McArthur was built by the Mare Island Navy Yard at Vallejo, California, in 1874. She entered Coast Survey service as USCS McArthur in 1876. When the Coast Survey was reorganized in 1878 to form the Coast and Geodetic Survey, she became a part of the new service as USC&GS McArthur.
Career
McArthur served almost exclusively in the waters of the Territory of Alaska.
Tragedy struck McArthur's crew on 17 August 1894 when her commanding officer, Lieutenant Freeman Crosby,[1] US Navy, and four crewmen drowned after their boat capsized coming through surf on the coast of the state of Washington.

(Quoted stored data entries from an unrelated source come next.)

(** X22. The headers of a request: the authorization is present exactly
    when the service holds a non-empty token (or the caller supplied one),
    and with a token it is ["Bearer "] followed by the token, whatever the
    caller supplied; the content type is the caller's if the caller gives
    one and JSON otherwise; every other header is the caller's. *)
Theorem request_headers_precedence
    (st : ApiState) (caller : gmap string string) :
  (forall t, api_token st = Some t -> t <> "" ->
     request_headers st caller !! "Authorization"
     = Some ("Bearer " ++ t)%string) /\
  (api_token st = None \/ api_token st = Some "" ->
     request_headers st caller !! "Authorization" = caller !! "Authorization") /\
  request_headers st caller !! "Content-Type"
  = Some (default "application/json" (caller !! "Content-Type")) /\
  (forall k, k <> "Authorization" -> k <> "Content-Type" ->
     request_headers st caller !! k = caller !! k).
Proof.
  assert (forall k, k <> "Content-Type" ->
            (caller ∪ {["Content-Type" := "application/json"]}) !! k
            = caller !! k) as Hu.
  { intros k Hk. rewrite lookup_union_l; [done|]. by rewrite lookup_singleton_ne. }
  unfold request_headers. split; [|split; [|split]].
  - intros t Ht Hne. rewrite Ht. simpl.
    rewrite (proj2 (String.eqb_neq t "") Hne). simpl.
    by rewrite lookup_insert_eq.
  - intros [H|H]; rewrite H; simpl; by apply Hu.
  - assert ((caller ∪ {["Content-Type" := "application/json"]}) !! "Content-Type"
            = Some (default "application/json" (caller !! "Content-Type"))) as Hc.
    { rewrite lookup_union. rewrite lookup_singleton_eq.
      by destruct (caller !! "Content-Type"). }
    destruct (truthy (api_token st)); [|done].
    by rewrite lookup_insert_ne.
  - intros k Ha Hc. destruct (truthy (api_token st)).
    + rewrite lookup_insert_ne by done. by apply Hu.
    + by apply Hu.
Qed.
Lemma apply_msg_frame depth : forall ext msg code b w,
  call_frame ext w (res_world (apply_msg depth ext msg code b w)).
Proof.
  induction depth as [|depth IH]; intros ext msg code b w; cbn [apply_msg];
    [apply call_frame_refl|].
  apply call_frame_bind; [apply call_frame_refl|]. intros ec wa Ha.
  unfold gets in Ha. inversion Ha; subst; clear Ha.
  destruct (if decide (ext = EmptyVMExt) then _ else None) as [hit|];
    [apply call_frame_refl|].
  destruct (on_ext_state ext snapshot wa) as [snap wb|e wb] eqn:Hsnap.
  2:{ destruct ext; cbn [on_ext_state] in Hsnap;
        unfold on_state, on_empty_state, snapshot, gets in Hsnap; discriminate. }
  pose proof Hsnap as Hsnap'.
  apply on_ext_state_snapshot in Hsnap' as (-> & Hs1 & Hs2).
  rewrite res_world_bind, Hsnap.
  apply call_frame_bind; [apply transfer_value_frame|]. intros quit w0 H0.
  pose proof (transfer_value_frame ext msg wa) as F0. rewrite H0 in F0.
  cbn [res_world] in F0.
  destruct quit; [apply call_frame_refl|].
  rewrite res_world_bind.
  pose proof (run_vm_frame (fun e m c => apply_msg depth e m c false)
                (fun e m c x => IH e m c false x)
                (match specials (big_endian_to_int (msg_to msg)) with
                 | Some special => special msg
                 | None => vm_execute msg code b
                 end) ext w0) as F1.
  destruct (run_vm _ ext _ w0) as [[[res g] dat] w1|e w1]; cbn [res_world] in F1;
    [|done].
  eapply call_frame_trans; [exact F1|].
  pose proof (call_frame_trans _ _ _ _ F0 F1) as F01.
  apply call_frame_bind; [|intros; apply call_frame_bind;
                            [unfold call_frame, modify; cbn; auto
                            |intros; apply call_frame_refl]].
  destruct (res =? 0); [|apply call_frame_refl].
  destruct ext; cbn [on_ext_state].
  - apply on_state_frame. apply revert_wf.
  - unfold on_empty_state.
    destruct F01 as (_ & He & _). rewrite (Hs2 eq_refl), <- He.
    rewrite revert_at_length. cbn [res_world].
    rewrite set_empty_st_empty_st. apply call_frame_refl.
Qed.

(** X8: a call through [EmptyVMExt] never touches the State under
    execution, nor the State held by [EmptyVMExt] itself, nor the
    determinism memo, whether it returns or raises. *)
Theorem static_call_untouched depth msg code breaking w :
  let w' := res_world (apply_msg depth EmptyVMExt msg code breaking w) in
  st w' = st w /\ empty_st w' = empty_st w /\
  transition_cache_map w' = transition_cache_map w.
Proof.
  cbn zeta.
  destruct (apply_msg_frame depth EmptyVMExt msg code breaking w) as (A & B & C & _).
  split; [by apply C|]. by split.
Qed.
Definition sanitizer_spec (config : string) (commands : command) : Prop :=
  let cmds := command_strings commands in
  ((∃ cmd, cmd ∈ cmds ∧ occurs cmd config) →
     ∃ rest, after_leftmost cmds config rest ∧
             clean_config_output config commands = Text.lstrip rest)
  ∧ ((∀ cmd, cmd ∈ cmds → ¬ occurs cmd config) →
     clean_config_output config commands = config).

(** ** Traces *)

(** The trace [t] followed by the call [m] *)
Definition after {A} (t : list event) (m : M A) : M A := (m.1, t ++ m.2).

(** A keystroke sent when [flag] shows in the chunk *)
Definition send_if (flag data key : string) : list event :=
  if Text.contains flag data then [Send key] else [].

(** The text of the chunks a stretch of polls delivers *)
Fixpoint received (shell : list poll) : string :=
  match shell with
  | Data data :: rest => data +:+ received rest
  | _ :: rest => received rest
  | [] => ""
  end.

Definition is_send (ev : event) : bool :=
  match ev with
  | Send _ => true
  | _ => false
  end.

Definition channel_event (ev : event) : bool :=
  match ev with
  | Exec _ | InvokeShell | Send _ | CloseShell | Sleep _ => true
  | _ => false
  end.

Definition touches_files (ev : event) : bool :=
  match ev with
  | Makedirs _ | WriteFile _ _ | WriteFailed _ => true
  | _ => false
  end.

On more than one occasion, McArthur assisted mariners in distress. On 15 December 1909, she hauled the passenger steamer Fleetwood off the ground in Grays Harbor, Washington. On 30 May 1914, she rendered assistance to the Ketchikan Power CompanybargeBlanche; seas were breaking over Blanche, seams had opened in her hull, and water was flooding in faster than Blanche's pumps could pump it out, but McArthur kept Blanche from sinking.
On 16 January 1915, McArthur was at Seattle, Washington when a fire broke out on the docks there. She was unable to move because she did not have steam up. The Coast and Geodetic Survey survey ship USC&GS Explorer, which had steam up, towed both McArthur and the survey ship USC&GS Thomas R. Gedney to a safe location.